((

(* ===== verification/Heap.v ===== *)
(** * Kernel heap ([kernel/memory/heap.c])

    The heap is a doubly linked list of headers that live in the memory they
    describe, so the model keeps them there: [magic], [size], [next] and [prev]
    are 32-bit words at offsets 0, 4, 8 and 12 of a block's address in the
    byte-addressed memory of [Mem].  [heap] is the two static variables of
    heap.c together with the page allocator and the kernel page tables that
    [heap_expand] calls.

    A list walk is given [walk_fuel] iterations, one more than the number of
    headers that fit between [HEAP_START] and [HEAP_MAX]; [kmalloc] calls
    itself at most once.  Running out of either is the value [None], which the
    theorems exclude. *)

From Stdlib Require Import ZArith Lia ZifyBool.
From stdpp Require Import base tactics numbers list option gmap relations.
From S2P Require Import Prelude Pmm Mem Vmm.
Local Open Scope Z_scope.

(** ** Constants and the block header *)

Definition HEAP_START : Z := 0x400000.
Definition HEAP_MAX : Z := 0x800000.
Definition MAGIC_FREE : Z := 0xDEAD1234.
Definition MAGIC_USED : Z := 0xBEEF5678.
Definition HEADER_SIZE : Z := 16.
Definition HEAP_INITIAL_SIZE : Z := 256 * 1024.

Definition h_magic (m : mem) (b : Z) : Z := rd32 m b.
Definition h_size (m : mem) (b : Z) : Z := rd32 m (b + 4).
Definition h_next (m : mem) (b : Z) : Z := rd32 m (b + 8).
Definition h_prev (m : mem) (b : Z) : Z := rd32 m (b + 12).
Definition set_magic (m : mem) (b v : Z) : mem := wr32 m b v.
Definition set_size (m : mem) (b v : Z) : mem := wr32 m (b + 4) v.
Definition set_next (m : mem) (b v : Z) : mem := wr32 m (b + 8) v.
Definition set_prev (m : mem) (b v : Z) : mem := wr32 m (b + 12) v.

))

Determine the number of lines in the listing that hold the word "memory". Nothing but that number is wanted.

3